--- WORK ITEM ---
The only thing to send back is the number of lines below that hold the string "expand".

--- Collected data entries ---
——————
(** [const opCard = {...}; if (opCard.cutDepth < 0) {...}]: the card
    handed to [Gcode.generateOperation] and the alert shown on the
    way. *)
Definition make_opCard (jobCard : JobCard) (op : Operation) : OpCard * list Alert :=
  let opCard :=
    {| c_name := name op;
       c_cutType := operation op;
       c_paths := default [] (toolPaths op);
       c_ramp := ramp op;
       c_cutDepth := cutDepth op;
       c_direction := direction op;
       c_passDepth := if String.eqb (operation op) "Perforate"
                      then cutDepth op else passDepth jobCard;
       c_precalculatedZ := String.eqb (operation op) PolyOps_Perforate |} in
  if js_lt (c_cutDepth opCard) 0 then
    ({| c_name := c_name opCard; c_cutType := c_cutType opCard; c_paths := c_paths opCard;
        c_ramp := c_ramp opCard;
        c_cutDepth := 0%Q;
        c_direction := c_direction opCard;
        c_passDepth := c_passDepth opCard; c_precalculatedZ := c_precalculatedZ opCard |},
     [mkAlert "cutDepthTooSmall" "alert-warning" []])
  else (opCard, []).

(** [generateGcode()] *)
Definition generateGcode (i : Inputs) (s : Inline.ViewState) : Outcome Inline.ViewState :=
  if negb (allowGen i) then Returns s else
  let ops := enabled_ops (operations i) in
  if (length ops =? 0)%nat then Returns s else
  let '(jobCard, shown) := job_card i in
  let gcode := Gcode_startJob jobCard [] in
  let '(gcode, shown) :=
    fold_left (fun '(gcode, shown) op =>
                 let '(opCard, a) := make_opCard jobCard op in
                 (Gcode_generateOperation opCard jobCard gcode, app shown a))
              ops (gcode, shown) in
  let gcode := Gcode_endJob jobCard gcode in
  Returns {| Inline.gcode := Inline.join_lines gcode;
             Inline.alerts := app (Inline.alerts s) shown;
             Inline.events := app (Inline.events s) ["UPDATE_SIMULATION"];
             Inline.tutorial := app (Inline.tutorial s) [5%nat] |}.

End Generate.

End Staged.

(** ** unnamed/part_001: [App.showAlert] and [App.tutorial] *)
Module App.

(** An alert [div] of the page.  [ref] stands for the identity of the
    element, [message] is what its [innerHTML] was set to. *)
Record AlertDiv : Type := mkAlertDiv {
  ref : nat;
  alerttype : string;
  message : string
}.

Record State : Type := mkState {
  placeholder : list AlertDiv;   (* the children of [#alert_placeholder], first child first *)
  created : nat;                 (* how many alert elements were created so far *)
  tutorialAlert : option nat;    (* [undefined], or the element of the tutorial alert *)
  currentTutorialStep : Z
}.

(** The application as its constructor leaves it, before any alert. *)
Definition initial : State :=
  {| placeholder := []; created := 0; tutorialAlert := None; currentTutorialStep := -1 |}.

Local Open Scope string_scope.

(** The character [$]. *)
Definition dollar : Ascii.ascii := Ascii.ascii_of_nat 36.

(** [\d] *)
Definition digit (c : Ascii.ascii) : option nat :=
  let n := Ascii.nat_of_ascii c in
  if ((48 <=? n) && (n <=? 57))%nat then Some (n - 48)%nat else None.

(** [params[index - 1]] as it is put into the text: the text
    [undefined] where there is no such parameter. *)
Definition param (params : list string) (index : nat) : string :=
  match index with
  | O => "undefined"
  | S k => nth k params "undefined"
  end.

(** Where the scan for [/\$(\d+)/g] stands: in plain text, behind a [$],
    or within the digits of an index. *)
Inductive Scan : Type :=
| Text
| Dollar
| Index (n : nat).

(** [template.replace(/\$(\d+)/g, (m, index) => params[index - 1])],
    read from left to right. *)
Fixpoint scan (params : list string) (st : Scan) (s : string) : string :=
  match s with
  | EmptyString =>
      match st with
      | Text => EmptyString
      | Dollar => String dollar EmptyString
      | Index n => param params n
      end
  | String c rest =>
      let plain :=
        if Ascii.eqb c dollar then scan params Dollar rest
        else String c (scan params Text rest) in
      match st with
      | Text => plain
      | Dollar =>
          match digit c with
          | Some d => scan params (Index d) rest
          | None => String dollar plain
          end
      | Index n =>
          match digit c with
          | Some d => scan params (Index (10 * n + d)) rest
          | None => param params n ++ plain
          end
      end
  end.

Definition expand (template : string) (params : list string) : string :=
  scan params Text template.

(** A text without [$]. *)
Fixpoint plain (s : string) : bool :=
  match s with
  | EmptyString => true
  | String c rest => (negb (Ascii.eqb c dollar) && plain rest)%bool
  end.

(** A text that does not start with a digit. *)
Definition no_digit_ahead (s : string) : bool :=
  match s with
  | EmptyString => true
  | String c _ => match digit c with Some _ => false | None => true end
  end.

(** The number a run of digits stands for, after the digits that gave [n]. *)
Fixpoint index_of (n : nat) (digits : string) : nat :=
  match digits with
  | EmptyString => n
  | String c rest => index_of (10 * n + default 0%nat (digit c)) rest
  end.

(** A non-empty text of digits only. *)
Fixpoint all_digits (s : string) : bool :=
  match s with
  | EmptyString => true
  | String c rest => match digit c with Some _ => all_digits rest | None => false end
  end.

Section Page.

(** What the page holds: the message named [id] under [#alerts], the
    message of a tutorial step under [#tutorialSteps], if there is one;
    and how a step number reads in a text. *)
Variable alert_text : string -> option string.
Variable step_text : Z -> option string.
Variable Number_toString : Z -> string.

(** [showAlert(id, alerttype, ...params)]: the new element and the page
    with it.  The parameters are given as they read in a text. *)
Definition showAlert (id alerttype : string) (params : list string) (s : State)
  : nat * State :=
  let text := match alert_text id with
              | Some template => expand template params
              | None => id
              end in
  let alDiv := {| ref := created s; alerttype := alerttype; message := text |} in
  (ref alDiv,
   {| placeholder := alDiv :: placeholder s;
      created := S (created s);
      tutorialAlert := tutorialAlert s;
      currentTutorialStep := currentTutorialStep s |}).

(** [element.remove()] for an alert element. *)
Definition remove (r : nat) (s : State) : State :=
  {| placeholder := List.filter (fun a => negb (ref a =? r)%nat) (placeholder s);
     created := created s;
     tutorialAlert := tutorialAlert s;
     currentTutorialStep := currentTutorialStep s |}.

(** [tutorial(step)] *)
Definition tutorial (step : Z) (s : State) : State :=
  if (currentTutorialStep s <? step)%Z then
    let s1 := match tutorialAlert s with
              | Some r => remove r s
              | None => s
              end in
    match step_text step with
    | Some message =>
        let '(r, s2) := showAlert "tutorialStep" "alert-info"
                                  [Number_toString step; message] s1 in
        {| placeholder := placeholder s2;
           created := created s2;
           tutorialAlert := Some r;
           currentTutorialStep := step |}
    | None => s1
    end
  else s.

(** A run of calls of [tutorial]. *)
Definition tutorials (steps : list Z) (s : State) : State :=
  fold_left (fun s step => tutorial step s) steps s.

End Page.

End App.

(** ** js/SelectionViewModel.js, first document: the selection *)
Module Selection.

(** An SVG element as [clickOnSvg] uses it: which element it is, and its
    [class] and [fill-rule] attributes. *)
Record Element : Type := mkElement {
  el_ref : nat;
  el_class : option string;
  el_fill_rule : option string
}.

Definition attr_is (a : option string) (v : string) : bool :=
  match a with
  | Some s => String.eqb s v
  | None => false
  end.

Section Select.

(** [SnapPaths.js] is not among the sources: the path data it makes of
    an element, or what it throws, is a parameter (with the segment
    settings of [App.models.CurveConversion] it is called with). *)
Variable PathData : Type.
Variable SnapPaths_fromElement : Element -> Completion PathData.

(** A path of the selection group. *)
Record SelectedPath : Type := mkSelectedPath {
  sp_ref : nat;
  sp_path : PathData;
  sp_evenodd : bool            (* [fill-rule] was set to [evenodd] *)
}.

Record State : Type := mkState {
  svgGroup : list SelectedPath;       (* the paths in the selection group *)
  created : nat;                      (* how many elements the group has made *)
  numSelected : Z;
  shown : list (JsError * string)     (* calls of [App.showAlert(e, alerttype)] *)
}.

Local Open Scope string_scope.

(** [clickOnSvg(elem)]: whether the click was handled, and the state. *)
Definition clickOnSvg (elem : Element) (s : State) : bool * State :=
  let clas := el_class elem in
  if (attr_is clas "combinedGeometry" || attr_is clas "toolPath"
      || attr_is clas "tabsGeometry")%bool then (false, s)
  else if attr_is clas "selectedPath" then
    (true,
     {| svgGroup := List.filter (fun p => negb (sp_ref p =? el_ref elem)%nat) (svgGroup s);
        created := created s;
        numSelected := (numSelected s - 1)%Z;
        shown := shown s |})
  else
    match SnapPaths_fromElement elem with
    | Normal path =>
        (true,
         {| svgGroup := svgGroup s
                        ++ [{| sp_ref := created s; sp_path := path;
                               sp_evenodd := attr_is (el_fill_rule elem) "evenodd" |}];
            created := S (created s);
            numSelected := (numSelected s + 1)%Z;
            shown := shown s |})
    | Throw e =>
        (false,
         {| svgGroup := svgGroup s; created := created s; numSelected := numSelected s;
            shown := shown s ++ [(e, "alert-warning")] |})
    end.

(** [isSomethingSelected()] *)
Definition isSomethingSelected (s : State) : bool := (0 <? numSelected s)%Z.

(** [getSelection()] *)
Definition getSelection (s : State) : list SelectedPath := svgGroup s.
——————
--- ANSWER TO THE EXERCISE ---
2